Highly efficient visible-light-driven g-C3N4/Ag3PO4 hybrid photocatalysts with different weight ratios of g-C3N4 were prepared by a facile in situ precipitation method and characterized by X-ray diffraction, scanning electron microscopy, transmission electron microscopy, Fourier transform infrared spectrometry and UV–vis diffuse reflectance spectroscopy. Under visible-light irradiation (>440 nm), g-C3N4/Ag3PO4 photocatalysts displayed the higher photocatalytic activity than pure g-C3N4 and Ag3PO4 for the decolorization of methyl orange (MO). Among the hybrid photocatalysts, g-C3N4/Ag3PO4 with 25 wt % of g-C3N4 exhibited the highest photocatalytic activity for the decolorization of MO. The complete decolorization of MO was achieved for only 5 min of visible-light irradiation.

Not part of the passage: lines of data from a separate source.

(** * netmerge: merging IPv4 prefixes (groovy-sky/nlap, netmerge/netmerge.go)

    A shallow embedding of [netmerge.go] and of the parts of Go's standard
    library it calls ([net.ParseCIDR] with [netip.ParseAddr] behind it,
    [net.IP.To4], [net.IPMask.Size], [binary.BigEndian.Uint32] and the
    [fmt.Sprintf] verbs the file uses), followed by the properties of the
    merge that the specification states. The library functions follow the
    sources of recent Go releases, 1.22 and later ([net/ip.go],
    [net/parse.go], [net/netip/netip.go], [encoding/binary/binary.go]),
    statement by statement.

    Conventions.
    - A Go [byte] is an [ascii]; a Go [string] is a [string] (a sequence of
      bytes); a [[]byte] ([net.IP], [net.IPMask]) is a [list byte], the nil
      slice being [[]].
    - A [uint32] is a [Z] in [0, 2^32); every operation that can leave the
      range is wrapped explicitly with [u32].
    - A Go call either returns or panics: [outcome]. A returned Go [error]
      is an [option error], [None] being [nil]. *)

From Stdlib Require Import ZArith List String Ascii Bool Lia Permutation.
Import ListNotations.
Open Scope Z_scope.

(** ** Bytes, outcomes, errors *)

Definition byte := ascii.

Definition byte_to_Z (b : byte) : Z := Z.of_N (N_of_ascii b).

(** The conversion [byte(x)] / [uint8(x)] of an integer: the low 8 bits. *)
Definition byte_of_Z (z : Z) : byte := ascii_of_N (Z.to_N (z mod 256)).

Definition zero_byte : byte := byte_of_Z 0.

Definition u32 (z : Z) : Z := z mod 2 ^ 32.

Definition is_uint32 (z : Z) : Prop := 0 <= z < 2 ^ 32.

Inductive outcome (A : Type) : Type :=
| Returned (a : A)
| Panicked.
Arguments Returned {A} a.
Arguments Panicked {A}.

(** The two error values the package can hand back: [*net.ParseError]
    (built by [net.ParseCIDR]) and the value of [fmt.Errorf]. *)
Inductive error : Type :=
| ParseError (Type_ Text : string)
| Errorf (msg : string).

(** [s[i]] on a string; every use below is in range, where Go would
    otherwise panic. *)
Definition index_byte (s : string) (i : nat) : byte :=
  match String.get i s with
  | Some c => c
  | None => zero_byte
  end.

(** [l[i] = v] on a slice, [i] in range. *)
Fixpoint list_set {A : Type} (l : list A) (i : nat) (v : A) : list A :=
  match l, i with
  | [], _ => []
  | _ :: t, O => v :: t
  | h :: t, S i' => h :: list_set t i' v
  end.

(** ** package fmt: the verbs used by netmerge.go *)
Module Fmt.

Definition digit (d : Z) : byte := byte_of_Z (48 + d).

(** Decimal digits of a non-negative integer, most significant first.
    Twenty rounds cover every 64-bit value. *)
Fixpoint fmtUint (fuel : nat) (n : Z) (acc : string) : string :=
  match fuel with
  | O => acc
  | S f =>
      let acc' := String (digit (n mod 10)) acc in
      if n <? 10 then acc' else fmtUint f (n / 10) acc'
  end.

(** [%d] *)
Definition Sprintf_d (n : Z) : string :=
  if n <? 0 then String "-" (fmtUint 20 (- n) EmptyString)
  else fmtUint 20 n EmptyString.

Definition bit_char (n : Z) (k : nat) : byte :=
  if Z.testbit n (31 - Z.of_nat k) then "1"%char else "0"%char.

(** [%032b] of a [uint32]: its 32 bits, most significant first. *)
Definition Sprintf_032b (n : Z) : string :=
  string_of_list_ascii (map (bit_char n) (seq 0 32)).
Lemma below_120 (P : nat -> bool) (s : Z) :
  forallb P (seq 0 120) = true -> 0 <= s < 120 -> P (Z.to_nat s) = true.
Proof.
  intros H Hs. rewrite forallb_forall in H. apply H, in_seq. lia.
Qed.

(** [Square.String] returns exactly on the 120 coordinates of the grid:
    below 0 and from 120 on one of its two string indexings is out of
    range. *)
Theorem Square_String_ok_iff (s : Square) :
  is_ok (SquareText.String s) = true <-> 0 <= s < 120.
Proof.
  split.
  - intros H. destruct (Z.lt_ge_cases s 0) as [Hneg|Hpos].
    + exfalso. unfold SquareText.String in H.
      pose proof (Z.quot_rem' s 10) as Hqr.
      pose proof (Z.rem_bound_pos_neg s 10 ltac:(lia) ltac:(lia)) as Hr.
      destruct (Z.eq_dec (Z.rem s 10) 0) as [H0|H0].
      * rewrite (string_index_negative _ (Z.quot s 10)) in H by lia.
        by destruct (string_index _ (Z.rem s 10)).
      * by rewrite (string_index_negative _ (Z.rem s 10)) in H by lia.
    + destruct (Z.lt_ge_cases s 120) as [Hlt|Hge]; [lia|].
      exfalso. unfold SquareText.String in H.
      pose proof (Z.quot_rem' s 10) as Hqr.
      pose proof (Z.rem_bound_pos s 10 ltac:(lia) ltac:(lia)) as Hr.
      rewrite (string_index_beyond _ (Z.quot s 10)) in H by (cbn; lia).
      by destruct (string_index _ (Z.rem s 10)).
  - intros Hs.
    pose proof (below_120 (fun n => is_ok (SquareText.String (Z.of_nat n))) s)
      as H.
    cbv beta in H. rewrite Z2Nat.id in H by lia. apply H; [|done].
    vm_compute. reflexivity.
Qed.

(** ** The square table of the protocol loop *)

Lemma is_ok_inv {A} (r : result A) (d : A) :
  is_ok r = true -> r = Ok (match r with Ok a => a | _ => d end).
Proof. destruct r; [reflexivity | discriminate..]. Qed.

Lemma sqr_built : Main.sqr = Ok Main.sqr_table.
Proof. apply (is_ok_inv Main.sqr ∅). vm_compute. reflexivity. Qed.
Lemma outcomes_reaches pend c ps e j x :
  outcomes remote c pend = (ps, e) →
  pend !! j = Some x →
  (∀ j' m, j' ≤ j → pend !! j' = Some m →
           is_Some (extractionOf remote (c + j') m)) →
  ∃ r, ps !! j = Some (x, r) ∧ extractionOf remote (c + j) x = Some r.
Proof.
  intros Ho Hx Hok.
  destruct (decide (j < length ps)) as [Hlt|Hge].
  - destruct (lookup_lt_is_Some_2 ps j Hlt) as [[m r] Hj].
    destruct (outcomes_lookup _ _ _ _ _ Ho j m r Hj) as [Hm Hr].
    assert (m = x) as -> by congruence.
    exists r. split; [done|]. unfold extractionOf. by rewrite Hr.
  - exfalso. destruct e as [exn|].
    + destruct (outcomes_stop _ _ _ _ _ Ho) as (m & Hm & Hthrow).
      destruct (Hok (length ps) m) as [r Hr]; [lia|done|].
      unfold extractionOf in Hr. by rewrite Hthrow in Hr.
    + apply outcomes_complete in Ho. apply lookup_lt_Some in Hx. lia.
Qed.

Lemma pending_facts w :
  Synced w → UniqueIds (localStorage w) →
  NoDup (id <$> pendingMemories (ui_memories (ui w)))
  ∧ ∀ m, m ∈ pendingMemories (ui_memories (ui w)) →
         status m = Some pending ∧ m ∈ getMemories (localStorage w).
Proof.
  intros Hs Hu. unfold Synced, UniqueIds in *. split.
  - apply sublist_NoDup with (id <$> ui_memories (ui w)).
    + by rewrite Hs.
    + apply fmap_sublist, sublist_filter.
  - intros m [Hp Hin]%list_elem_of_filter. split; [done|].
    by rewrite <- Hs.
Qed.

(** The collection read from the storage after a run, position by
    position. *)
Lemma batch_positions w ps e :
  Synced w → UniqueIds (localStorage w) →
  outcomes remote (length (requests w))
    (pendingMemories (ui_memories (ui w))) = (ps, e) →
  let l := getMemories (localStorage w) in
  let l' := getMemories (localStorage (handleBatchProcess remote w).2) in
  l' = applyResults (resultsById ps) <$> l
  ∧ (∀ j m r, ps !! j = Some (m, r) →
       ∃ i, l !! i = Some m ∧ l' !! i = Some (updatedMem m r))
  ∧ (∀ j m, pendingMemories (ui_memories (ui w)) !! j = Some m →
       length ps ≤ j → ∃ i, l !! i = Some m ∧ l' !! i = Some m)
  ∧ (∀ i x, l !! i = Some x → status x ≠ Some pending → l' !! i = Some x).
Proof.
  intros Hs Hu Ho. cbv zeta.
  destruct (pending_facts w Hs Hu) as [Hnd Hpend].
  pose proof (outcomes_fst _ _ _ _ _ Ho) as Hfst.
  assert (NoDup ((λ p : Memory * Extraction, id p.1) <$> ps)) as Hndps.
  { rewrite pair_ids, Hfst.
    eapply sublist_NoDup; [exact Hnd|]. apply fmap_sublist, sublist_take. }
  assert (∀ p, p ∈ ps → p.1 ∈ pendingMemories (ui_memories (ui w))) as Hsub.
  { intros p Hp.
    assert (p.1 ∈ take (length ps) (pendingMemories (ui_memories (ui w))))
      as (i & Hi & _)%elem_of_take.
    { rewrite <- Hfst. apply list_elem_of_fmap. by exists p. }
    by eapply list_elem_of_lookup_2. }
  assert (getMemories (localStorage (handleBatchProcess remote w).2)
          = applyResults (resultsById ps) <$> getMemories (localStorage w))
    as Hl'.
  { destruct (handleBatchProcess_run w ps e Ho) as (_ & -> & _).
    apply getMemories_persistAll; [done|done|].
    intros p Hp. by apply Hpend, Hsub. }
  split; [done|]. split; [|split].
  - intros j m r Hj.
    assert ((m, r) ∈ ps) as Hin by by eapply list_elem_of_lookup_2.
    destruct (Hpend m (Hsub _ Hin)) as [_ (i & Hi)%list_elem_of_lookup].
    exists i. split; [done|].
    rewrite Hl', list_lookup_fmap, Hi. simpl. unfold applyResults.
    by rewrite (resultsById_Some ps m r).
  - intros j m Hj Hge.
    assert (m ∈ pendingMemories (ui_memories (ui w))) as Hin
      by by eapply list_elem_of_lookup_2.
    destruct (Hpend m Hin) as [_ (i & Hi)%list_elem_of_lookup].
    exists i. split; [done|].
    rewrite Hl', list_lookup_fmap, Hi. simpl. unfold applyResults.
    rewrite resultsById_None; [done|].
    rewrite pair_ids, Hfst.
    intros (m' & Hid & (j' & Hj' & Hlt)%elem_of_take)%list_elem_of_fmap.
    assert (j = j'); [|lia].
    eapply (NoDup_lookup _ j j' (id m) Hnd).
    + by rewrite list_lookup_fmap, Hj.
    + rewrite list_lookup_fmap, Hj'. simpl. by rewrite Hid.
  - intros i x Hi Hst.
    rewrite Hl', list_lookup_fmap, Hi. simpl. unfold applyResults.
    rewrite resultsById_None; [done|].
    rewrite pair_ids, Hfst.
    intros (m' & Hid & Hm'%elem_of_take)%list_elem_of_fmap.
    destruct Hm' as (j' & Hj' & _).
    assert (m' ∈ pendingMemories (ui_memories (ui w))) as Hin
      by by eapply list_elem_of_lookup_2.
    destruct (Hpend m' Hin) as [Hp Hin'].
    assert (x = m') as ->; [|done].
    eapply same_id_same_record; [exact Hu| |done|done].
    by eapply list_elem_of_lookup_2.
Qed.
End Reconciliation.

X-ray photoelectron spectroscopy results revealed that metallic Ag particles on the surface of g-C3N4/Ag3PO4 hybrid were formed during the catalysts preparation. In addition, the quenching effects of different scavengers displayed that the reactive h+ and O2•– play the major role in the MO decolorization. The photocatalytic activity enhancement of g-C3N4/Ag3PO4 hybrid photocatalysts could be ascribed to the efficient separation of electron–hole pairs through a Z-scheme system composed of Ag3PO4, Ag and g-C3N4, in which Ag particles act as the charge separation center. The evidence of the Z-scheme photocatalytic mechanism of the hybrid photocatalysts could be obtained from a photoluminescence technique.